Dunkeld is a town in Victoria, Australia at the southern end of the Grampians National Park, in the Shire of Southern Grampians. It is approx 283 km west of Melbourne on the Glenelg Highway. The town's population is holding steady but ageing. At the 2011 census, Dunkeld had a population of 461.
The Chapwurrung people lived in this region to the south and east of the Grampians for over 4,000 years prior to the arrival of the Europeans. The first pastoralists took up properties here in the late 1830s, and there was a decade of sometimes violent clashes with the Chapwurring. A small European township developed which was initially known as Mount Sturgeon, the hill behind the town. A Post Office of that name opened on 1 July 1852 (Dunkeld from 1 January 1854); but, as the early settlers were predominantly Scottish, it was renamed Dunkeld after a Scottish town which was the principal locality of the Caledonian picts in Roman times.

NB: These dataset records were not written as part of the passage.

(** C20. A worker [a] dials the two ports of a worker [b] of the same version and builtins.
    In whichever order [b] works on the two channels: it accepts both, answers both
    with the hash of its builtins, and starts one thread, which gives the scheduler the
    machine [a], if it was not dropped, with the two channels in the order of the ports.
    The thread of [a] writes on both what [b] reads; with [b]'s answers it leaves its loop
    after one round and gives its scheduler the machine [b] with its two ends. *)
Theorem workers_connect a b guid (c0 c1 d0 d1 : Channel) e0 e1 now now' (s t : state) tid (conn : connector) order :
  machineId s = b → stopping s = false → a ∉ droppedMachineIds s →
  ports (channelListener s) = 2 → c0 ≠ c1 →
  acceptedChannels (channelListener s) !! c0 = Some (0, e0) →
  acceptedChannels (channelListener s) !! c1 = Some (1, e1) →
  pendingChannelGroups (channelListener s) !! (inr a, guid) = None →
  (order = [c0; c1] ∨ order = [c1; c0]) →
  machineId t = a → connectors t !! tid = Some conn → cn_machine conn = b → cn_guid conn = guid → cn_at conn = Checking → length (cn_ports conn) = 2 →
  b ∈ connectingMachines t → stopping t = false →
  let s1 := run [meets a b guid (default c0 (order !! 0)) now; meets a b guid (default c0 (order !! 1)) now'] s in
  let s2 := run [Perform (length (connects s))] s1 in
  let t' := run [Step tid []; Step tid [[answered d0]; [answered d1]]; Step tid []] t in
  written t' = written t ++ asks a b guid d0 ++ asks a b guid d1 ∧
  written s1 = written s ++ ((λ c, (c, hash_getstate builtinHash)) <$> order) ∧
  closed s1 = closed s ∧
  connects s1 = connects s ++ [([c0; c1], (inr a, guid))] ∧
  connects s2 = connects s ∧ calls s2 = calls s ++ [AddMachine a [c0; c1]] ∧ a ∈ connectedMachines s2 ∧
  calls t' = calls t ++ [AddMachine b [d0; d1]] ∧ b ∈ connectedMachines t' ∧ b ∉ connectingMachines t' ∧
  connectors t' !! tid = None.
Proof using All.
  intros <- Hstop Hdrop Hports Hne Hc0 Hc1 Hg Horder Hma Hconn Hcb Hcg Hcat Hcp Hbt Hstt s1 s2 t'.
  assert (Hs1 : written s1 = written s ++ ((λ c, (c, hash_getstate builtinHash)) <$> order) ∧ closed s1 = closed s ∧
    connects s1 = connects s ++ [([c0; c1], (inr a, guid))] ∧ stopping s1 = false ∧ droppedMachineIds s1 = droppedMachineIds s ∧
    calls s1 = calls s ∧ connectedMachines s1 = connectedMachines s).
  { assert (Hboth : ∃ c p e d q f, order = [c; d] ∧ ((p = 0 ∧ q = 1) ∨ (p = 1 ∧ q = 0)) ∧
      acceptedChannels (channelListener s) !! c = Some (p, e) ∧ acceptedChannels (channelListener s) !! d = Some (q, f) ∧
      c ≠ d ∧ (if bool_decide (q = 0) then [d; c] else [c; d]) = [c0; c1]).
    { destruct Horder as [->| ->]; [exists c0, 0, e0, c1, 1, e1|exists c1, 1, e1, c0, 0, e0]; split_and!; auto. }
    destruct Hboth as (c & p & e & d & q & f & -> & Hpq & Hc & Hd & Hcd & Hargs).
    unfold s1. cbn [run foldl lookup list_lookup from_option id].
    rewrite (handshake_run a guid c now s _ (first_waits (channelListener s) c p e (inr a, guid) now Hc Hg Hports ltac:(lia))).
    cbn [snd]. set (l1 := MultiChannelListener.set_pending _ _). set (u := set_threads _ _ _ _).
    assert (Hu : completed l1 = completed (channelListener s)) by done. cbn [snd].
    destruct (second_completes l1 d q f c p (now + GROUP_COMPLETION_TIMEOUT)%Z (inr a, guid) now') as (l2 & Hrun & Hl2).
    - unfold l1. cbn. by rewrite lookup_delete_ne.
    - unfold l1. cbn. by rewrite lookup_insert_eq.
    - done.
    - destruct Hpq as [[-> ->]|[-> ->]]; auto.
    - change (machineId s) with (machineId u). rewrite (handshake_run a guid d now' u l2 Hrun). cbn [snd].
      unfold u at 1 2 3 4 5 6 7. cbn. rewrite Hl2, Hu, drop_all, app_nil_r, drop_app_length, Hargs, <- app_assoc. split_and!; done. }
  destruct Hs1 as (Hw & Hcl & Hcs & Hst & Hdr & Hca & Hcm).
  assert (Hs2 : connects s2 = connects s ∧ calls s2 = calls s ++ [AddMachine a [c0; c1]] ∧ a ∈ connectedMachines s2).
  { unfold s2. unfold run, handle. cbn [foldl handle_]. unfold mbind, M_bind, get. cbn beta iota.
    rewrite Hcs, list_lookup_middle by done. cbn beta iota. unfold put, performConnect, mbind, M_bind, get. cbn beta iota.
    cbn [stopping set_threads droppedMachineIds fst snd]. rewrite Hst, Hdr, bool_decide_false by done.
    unfold call, modify. cbn [snd calls connects connectedMachines set_machines set_threads]. rewrite Hca, delete_middle, app_nil_r. split; [done|]. split; [done|]. set_solver. }
  rewrite <- Hcb in Hbt. destruct (dialer_connects t tid conn d0 d1 Hconn Hcat Hcp Hbt Hstt) as (Hwt & Ht).
  rewrite Hma, Hcb, Hcg in Hwt. rewrite Hcb in Ht. destruct Hs2 as (H1' & H2' & H3').
  split; [exact Hwt|]. split; [done|]. split; [done|]. split; [done|]. split; [done|]. split; [done|]. split; [done|]. exact Ht.
Qed.
End meeting.
End service.
Lemma scope_ok_mono chains R sc :
  (∀ c sub v, R s c sub v → R s' c sub v) → scope_ok G s chains R sc → scope_ok G' s' chains R sc.
Proof.
  intros HR [H1 H2]. split.
  - intros name i Hi. destruct (H1 name i Hi) as (c & sub & v & ? & ? & ? & ?).
    exists c, sub, v. split_ands; eauto using denotes_mono.
  - intros c Hc. destruct (H2 c Hc) as (sub & v & i & ? & ?). exists sub, v, i. eauto.
Qed.

Lemma described_by_mono at_line o x fileId line sc :
  described_by at_line G s o x fileId line sc → described_by at_line G' s' o x fileId line sc.
Proof.
  intros (path & text & src & tree & pyAst & chains & file & ft & ? & ? & ? & ? & ? & ? & ? & ?).
  exists path, text, src, tree, pyAst, chains, file, ft. split_ands; try done.
  - eapply scope_ok_mono; [|done]. intros *. apply object_resolves_mono.
  - by apply is_a_mono.
  - by apply denotes_mono.
Qed.

Lemma depicts_mono o d : depicts G s o d → depicts G' s' o d.
Proof.
  induction 1; try (by econstructor; eauto using is_a_mono, heap_mono, denotes_mono,
    denotes_all_mono, described_by_mono).
  - eapply depicts_primitives; [by apply is_a_mono|].
    eapply Forall2_impl; [done|]. intros ? ?. apply is_a_mono.
  - eapply depicts_instance; eauto using heap_mono, denotes_mono.
    eapply Forall2_impl; [done|]. intros name m [-> (v & ? & ?)]. eauto using denotes_mono.
  - eapply depicts_block; eauto using is_a_mono, denotes_mono.
    eapply scope_ok_mono; [|done]. intros *. apply block_resolves_mono.
  - eapply depicts_class; eauto using heap_mono, described_by_mono.
    eapply Forall2_impl; [done|]. intros ? ?. apply history_mono.
Qed.
End monotone.

(** The ids handed out that have no definition yet. *)
Definition pending (G : history) (s : st) : gset Z := dom G ∖ dom (defs s).

(** ** Outcomes of computations

    [ok E P G s m Q]: run in a state [s] of history [G] that satisfies the
    invariant, [m] ends in such a state again. If it returns, the pending ids are
    [P] and [Q] holds; if it raises, the error is one of [E], and the errors that
    are caught leave the pending ids as they were. *)
Definition ok {A} (E : exn → Prop) (P : gset Z) (G : history) (s : st) (m : M st A)
    (Q : A → history → st → Prop) : Prop :=
  match m s with
  | (Ret a, s') => ∃ G', inv G' s' ∧ ext G s G' s' ∧ pending G' s' = P ∧ Q a G' s'
  | (Raise e, s') => ∃ G', inv G' s' ∧ ext G s G' s' ∧ E e ∧
      (is_source_error e = true → pending G' s' = pending G s)
  end.

(** No error about source text; any error. *)
Definition quiet (e : exn) : Prop := is_source_error e = false.
Definition any (e : exn) : Prop := True.

Lemma ok_ret {A} E G s (a : A) (Q : A → history → st → Prop) :
  inv G s → Q a G s → ok E (pending G s) G s (mret a) Q.
Proof. intros. exists G. eauto using ext_refl. Qed.

Lemma ok_raise {A} (E : exn → Prop) P G s e (Q : A → history → st → Prop) :
  inv G s → E e → ok E P G s (raise e) Q.
Proof. intros. exists G. eauto using ext_refl. Qed.

Lemma ok_lift {A} (E : exn → Prop) G s (r : res A) (Q : A → history → st → Prop) :
  inv G s → (∀ e, r = Raise e → E e) → (∀ a, r = Ret a → Q a G s) →
  ok E (pending G s) G s (lift r) Q.
Proof. intros ? HE HQ. unfold ok, lift. destruct r as [a|e]; exists G; eauto 10 using ext_refl. Qed.

Lemma ok_get E G s (Q : st → history → st → Prop) :
  inv G s → Q s G s → ok E (pending G s) G s get Q.
Proof. intros. exists G. eauto using ext_refl. Qed.

Lemma ok_weaken {A} (E E' : exn → Prop) P G s (m : M st A) (Q Q' : A → history → st → Prop) :
  (∀ e, E e → E' e) → (∀ a G' s', inv G' s' → ext G s G' s' → Q a G' s' → Q' a G' s') →
  ok E P G s m Q → ok E' P G s m Q'.
Proof.
  unfold ok. intros HE HQ. destruct (m s) as [[a|e] s'].
  - intros (G' & ? & ? & ? & ?). exists G'. eauto.
  - intros (G' & ? & ? & ? & ?). exists G'. eauto.
Qed.

Lemma ok_bind {A B} E P G s (m : M st A) (f : A → M st B) (Q : A → history → st → Prop)
    (R : B → history → st → Prop) :
  ok E (pending G s) G s m Q →
  (∀ a G' s', inv G' s' → ext G s G' s' → pending G' s' = pending G s → Q a G' s' →
     ok E P G' s' (f a) R) →
  ok E P G s (mbind f m) R.
Proof.
  unfold ok, mbind, M_bind. intros Hm Hf. destruct (m s) as [[a|e] s1]; [|done].
  destruct Hm as (G1 & Hi1 & He1 & Hp1 & HQ). specialize (Hf a G1 s1 Hi1 He1 Hp1 HQ).
  destruct (f a s1) as [[b|e] s2].
  - destruct Hf as (G2 & ? & ? & ? & ?). exists G2. eauto using ext_trans.
  - destruct Hf as (G2 & ? & ? & ? & Hp2). exists G2. split_ands; eauto using ext_trans.
    intros He. by rewrite Hp2.
Qed.

(** An error that is not about source text, or that is passed on, may be caught. *)
Lemma ok_catch_quiet {A} P G s (m : M st A) (h : exn → M st A) (Q : A → history → st → Prop) :
  ok quiet P G s m Q →
  (∀ e G' s', inv G' s' → ext G s G' s' → quiet e → ok quiet P G' s' (h e) Q) →
  ok quiet P G s (catch m h) Q.
Proof.
  unfold ok, catch. intros Hm Hh. destruct (m s) as [[a|e] s1]; [done|].
  destruct Hm as (G1 & Hi1 & He1 & HE & _). specialize (Hh e G1 s1 Hi1 He1 HE).
  destruct (h e s1) as [[b|e'] s2].
  - destruct Hh as (G2 & ? & ? & ? & ?). exists G2. eauto using ext_trans.
  - destruct Hh as (G2 & ? & ? & Hq & _). exists G2. split_ands; eauto using ext_trans.
    unfold quiet in Hq. congruence.
Qed.

Lemma ok_mapM {A B} E G s (f : A → M st B) (R : A → B → history → st → Prop) l :
  (∀ x y G1 s1 G2 s2, ext G1 s1 G2 s2 → R x y G1 s1 → R x y G2 s2) →
  inv G s →
  (∀ x G' s', x ∈ l → inv G' s' → ext G s G' s' → ok E (pending G' s') G' s' (f x) (R x)) →
  ok E (pending G s) G s (mapM f l) (λ ys G' s', Forall2 (λ x y, R x y G' s') l ys).
Proof.
  intros Hmono. revert G s. induction l as [|x l IH]; intros G s Hi Hf.
  { by apply ok_ret. }
  change (mapM f (x :: l)) with (y ← f x; ys ← mapM f l; mret (y :: ys)).
  eapply ok_bind; [apply Hf; [by left|done|apply ext_refl]|]. intros y G1 s1 Hi1 He1 <- Hy.
  eapply ok_bind.
  { apply IH; [done|]. intros x' G2 s2 Hx' Hi2 He2. apply Hf; [by right|done|]. by eapply ext_trans. }
  intros ys G2 s2 Hi2 He2 <- Hys. apply ok_ret; [done|]. constructor; [|done].
  by eapply Hmono.
Qed.
(* ===== verification/StronglyConnectedComponents.v ===== *)
(** * Strongly connected components

    [pyfora/StronglyConnectedComponents.py], Tarjan's algorithm: each component is
    found once, and before the components that reach it. *)
From Stdlib Require Import Lia List.
From stdpp Require Import base gmap sets list strings fin_maps fin_map_dom relations.
From S2P Require Import Prelude.

Set Default Proof Using "Type".

Lemma elem_of_concat {A} (x : A) ls : x ∈ concat ls ↔ ∃ l, x ∈ l ∧ l ∈ ls.
Proof.
  induction ls as [|l ls IH]; cbn.
  - split; [by intros ?%elem_of_nil|intros (l & _ & Hl)]. by apply elem_of_nil in Hl.
  - rewrite elem_of_app, IH. setoid_rewrite elem_of_cons. naive_solver.
Qed.

Section tarjan.
Context {K : Type} `{Countable K}.

(** A dict from nodes to lists of nodes, in the order of its iteration. *)
Abbreviation graph := (list (K * list K)).

(** The nested function's variables; the top of [stack], the end of the list in the
    source, is its head. *)
Record state := State {
  indexCounter : nat;
  stack : list K;
  lowLinks : gmap K nat;
  index : gmap K nat;
  result : list (list K) }.

Definition set_lowLinks (l : gmap K nat) (s : state) : state :=
  State (indexCounter s) (stack s) l (index s) (result s).

(** [graph[node]], or nothing when [node] is not a key. *)
Definition successors (g : graph) (node : K) : list K :=
  match list_find (λ kv, kv.1 = node) g with Some (_, kv) => kv.2 | None => [] end.

(** The start of [strongConnect]. *)
Definition enter (node : K) : M state unit := modify (λ s,
  State (S (indexCounter s)) (node :: stack s) (<[node := indexCounter s]> (lowLinks s))
    (<[node := indexCounter s]> (index s)) (result s)).

Definition lowLink (node : K) : M state nat :=
  s ← get; lift (of_option KeyError (lowLinks s !! node)).
Definition index_of (node : K) : M state nat :=
  s ← get; lift (of_option KeyError (index s !! node)).

(** [lowLinks[node] = min(lowLinks[node], n)]. *)
Definition lower (node : K) (n : M state nat) : M state unit :=
  l ← lowLink node;
  n ← n;
  modify (λ s, set_lowLinks (<[node := l `min` n]> (lowLinks s)) s).

(** One turn of the loop over the successors. *)
Definition consider (strongConnect : K → M state unit) (node successor : K) : M state unit :=
  s ← get;
  if negb (bool_decide (successor ∈ dom (lowLinks s))) then
    strongConnect successor ;;
    lower node (lowLink successor)
  else when (bool_decide (successor ∈ stack s)) (lower node (index_of successor)).

(** The loop that pops the component of [node]: what it pops and what stays. *)
Fixpoint pop_until (node : K) (l : list K) : res (list K * list K) :=
  match l with
  | [] => Raise IndexError
  | successor :: l =>
      if bool_decide (successor = node) then Ret ([successor], l)
      else cl ← pop_until node l; Ret (successor :: cl.1, cl.2)
  end.

Definition finish (node : K) : M state unit :=
  l ← lowLink node;
  i ← index_of node;
  when (bool_decide (l = i))
    (s ← get;
     cl ← lift (pop_until node (stack s));
     put (State (indexCounter s) cl.2 (lowLinks s) (index s) (result s ++ [cl.1]))).

Fixpoint strongConnect (g : graph) (fuel : nat) (node : K) : M state unit :=
  match fuel with
  | O => raise RecursionLimit
  | S fuel =>
      enter node ;;
      forM_ (consider (strongConnect g fuel) node) (successors g node) ;;
      finish node
  end.

(** The nodes that the graph mentions. *)
Definition universe (g : graph) : gset K :=
  list_to_set (g.*1 ++ concat (successors g <$> g.*1)).

(** Every node is entered once, so the recursion is no deeper than there are nodes. *)
Definition stronglyConnectedComponents (g : graph) : res (list (list K)) :=
  fst ((forM_ (λ node,
          s ← get;
          when (negb (bool_decide (node ∈ dom (lowLinks s))))
            (strongConnect g (S (size (universe g))) node)) g.*1 ;;
        s ← get; mret (result s))
       (State 0 [] ∅ ∅ [])).

(** ** The reference: paths *)

Context (g : graph).

Definition edge (x y : K) : Prop := y ∈ successors g x.
Abbreviation reaches := (rtc edge).

(** Two nodes are in one component when there are paths both ways. *)
Definition mutual (x y : K) : Prop := reaches x y ∧ reaches y x.

Lemma successors_in_universe x y : edge x y → y ∈ universe g.
Proof.
  unfold edge, universe. rewrite elem_of_list_to_set, elem_of_app. intros Hy. right.
  apply elem_of_concat. exists (successors g x). split; [done|]. apply list_elem_of_fmap_2.
  unfold successors in Hy. destruct (list_find _ g) as [[i kv]|] eqn:Hf; [|by apply elem_of_nil in Hy].
  apply list_find_Some in Hf as (Hi & <- & _). apply list_elem_of_fmap_2. by eapply list_elem_of_lookup_2.
Qed.

(** A set that edges do not leave is not left by paths. *)
Lemma reaches_within (P : K → Prop) x y :
  (∀ u v, P u → edge u v → P v) → reaches x y → P x → P y.
Proof. intros HP. induction 1; eauto. Qed.

(** *** The invariant

    [G] are the nodes that [strongConnect] is working on. *)

Definition idx (s : state) (x : K) : nat := default 0 (index s !! x).
Definition visited (s : state) (x : K) : Prop := x ∈ dom (index s).

Record wf (G : gset K) (s : state) : Prop := {
  wf_dom : dom (lowLinks s) = dom (index s);
  wf_lt x : visited s x → idx s x < indexCounter s;
  wf_universe x : visited s x → x ∈ universe g;
  wf_cover x : visited s x ↔ x ∈ stack s ∨ x ∈ concat (result s);
  wf_nodup : NoDup (stack s ++ concat (result s));
  wf_gray x : x ∈ G → x ∈ stack s;
  wf_black x y : visited s x → x ∉ G → edge x y → visited s y;
  wf_closed pre c post x y : result s = pre ++ c :: post → x ∈ c → edge x y → y ∈ concat (pre ++ [c]);
  wf_mutual c x y : c ∈ result s → x ∈ c → y ∈ c ↔ mutual x y;
  wf_to_gray x : x ∈ stack s → ∃ r, r ∈ G ∧ idx s r ≤ idx s x ∧ reaches x r;
  wf_from_gray r x : r ∈ G → x ∈ stack s → idx s r ≤ idx s x → reaches r x;
  wf_nonempty c : c ∈ result s → c ≠ [] }.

At a strategic point south of the Grampians for road traffic and surrounded by fine wool producing country, Dunkeld thrived in the mid-19th century. The Robertson's Woolpack Inn was the first building to be erected in 1845, followed by five other hotels - the Shamrock and the Western, the Royal Mail, the Collins Railway Hotel and the Family Inn. Road traffic declined with the opening of the railway (1877 to Hamilton and Ararat, with another short lived line going south to Penshurst). Louis Buvelot, Eugene von Guerard and Nicholas Chevalier all made paintings of the district, where Mount Abrupt and Mount Sturgeon provide an appealing backdrop.